(TASK PROMPT)
Copy each of the records exactly.

(INFORMATION)
(** * gsc (Go Simple Crypto): a shallow embedding and its checked properties

    The development follows the layout of the repository: byte and word
    utilities, the SM3 hash ([sm3/sm3.go]), the padding package, the block
    ciphers, the modes of operation (CBC, CFB, OFB, CTR, GCM) and SM2.

    Conventions.  A Go [byte] is a [Z] in [0, 256), a [uint32] a [Z] in
    [0, 2^32), with the wrap-around of every arithmetic operation written
    out.  A [[]byte] that is only read is a [list Z].  A Go function that
    returns [(value, error)] returns [option]; a run-time panic (slice bounds
    out of range, explicit [panic]) is [None] as well unless the two have
    to be told apart, in which case a dedicated result type is used. *)

From Stdlib Require Import ZArith List Lia Bool Btauto Permutation.
From coqutil Require Import Z.bitblast.
Import ListNotations.
Local Open Scope Z_scope.

(** ** Words and bytes *)

Module Word.

Definition wrap8 (x : Z) : Z := x mod 256.
Definition wrap32 (x : Z) : Z := x mod 4294967296.
Definition wrap64 (x : Z) : Z := x mod 18446744073709551616.

(** Conversion [int(x)] of a [uint64] on a 64-bit platform. *)
Definition int_of_uint64 (x : Z) : Z :=
  if x <? 9223372036854775808 then x else x - 18446744073709551616.

(** Signed 64-bit wrap-around of [int] arithmetic. *)
Definition wrap_int (x : Z) : Z :=
  int_of_uint64 (wrap64 x).

(** [bits.RotateLeft32(x, k)]: [s := uint(k) & 31; x<<s | x>>(32-s)]. *)
Definition RotateLeft32 (x : Z) (k : Z) : Z :=
  let s := Z.land k 31 in
  Z.lor (wrap32 (Z.shiftl x s)) (Z.shiftr x (32 - s)).

(** [^x] on a [uint32]. *)
Definition not32 (x : Z) : Z := Z.lxor x 4294967295.

(** [^x] on a [byte]. *)
Definition not8 (x : Z) : Z := Z.lxor x 255.

(** [binary.BigEndian.Uint32(p)] on the first four bytes of [p]. *)
Definition be_uint32 (p : list Z) : Z :=
  Z.lor (Z.lor (Z.lor (Z.shiftl (nth 0 p 0) 24) (Z.shiftl (nth 1 p 0) 16))
               (Z.shiftl (nth 2 p 0) 8)) (nth 3 p 0).

(** [binary.BigEndian.PutUint32]: the four bytes written. *)
Definition be_put_uint32 (v : Z) : list Z :=
  [wrap8 (Z.shiftr v 24); wrap8 (Z.shiftr v 16); wrap8 (Z.shiftr v 8); wrap8 v].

(EXERCISE SOLUTION)
(** * gsc (Go Simple Crypto): a shallow embedding and its checked properties

    The development follows the layout of the repository: byte and word
    utilities, the SM3 hash ([sm3/sm3.go]), the padding package, the block
    ciphers, the modes of operation (CBC, CFB, OFB, CTR, GCM) and SM2.

    Conventions.  A Go [byte] is a [Z] in [0, 256), a [uint32] a [Z] in
    [0, 2^32), with the wrap-around of every arithmetic operation written
    out.  A [[]byte] that is only read is a [list Z].  A Go function that
    returns [(value, error)] returns [option]; a run-time panic (slice bounds
    out of range, explicit [panic]) is [None] as well unless the two have
    to be told apart, in which case a dedicated result type is used. *)

From Stdlib Require Import ZArith List Lia Bool Btauto Permutation.
From coqutil Require Import Z.bitblast.
Import ListNotations.
Local Open Scope Z_scope.

(** ** Words and bytes *)

Module Word.

Definition wrap8 (x : Z) : Z := x mod 256.
Definition wrap32 (x : Z) : Z := x mod 4294967296.
Definition wrap64 (x : Z) : Z := x mod 18446744073709551616.

(** Conversion [int(x)] of a [uint64] on a 64-bit platform. *)
Definition int_of_uint64 (x : Z) : Z :=
  if x <? 9223372036854775808 then x else x - 18446744073709551616.

(** Signed 64-bit wrap-around of [int] arithmetic. *)
Definition wrap_int (x : Z) : Z :=
  int_of_uint64 (wrap64 x).

(** [bits.RotateLeft32(x, k)]: [s := uint(k) & 31; x<<s | x>>(32-s)]. *)
Definition RotateLeft32 (x : Z) (k : Z) : Z :=
  let s := Z.land k 31 in
  Z.lor (wrap32 (Z.shiftl x s)) (Z.shiftr x (32 - s)).

(** [^x] on a [uint32]. *)
Definition not32 (x : Z) : Z := Z.lxor x 4294967295.

(** [^x] on a [byte]. *)
Definition not8 (x : Z) : Z := Z.lxor x 255.

(** [binary.BigEndian.Uint32(p)] on the first four bytes of [p]. *)
Definition be_uint32 (p : list Z) : Z :=
  Z.lor (Z.lor (Z.lor (Z.shiftl (nth 0 p 0) 24) (Z.shiftl (nth 1 p 0) 16))
               (Z.shiftl (nth 2 p 0) 8)) (nth 3 p 0).

(** [binary.BigEndian.PutUint32]: the four bytes written. *)
Definition be_put_uint32 (v : Z) : list Z :=
  [wrap8 (Z.shiftr v 24); wrap8 (Z.shiftr v 16); wrap8 (Z.shiftr v 8); wrap8 v].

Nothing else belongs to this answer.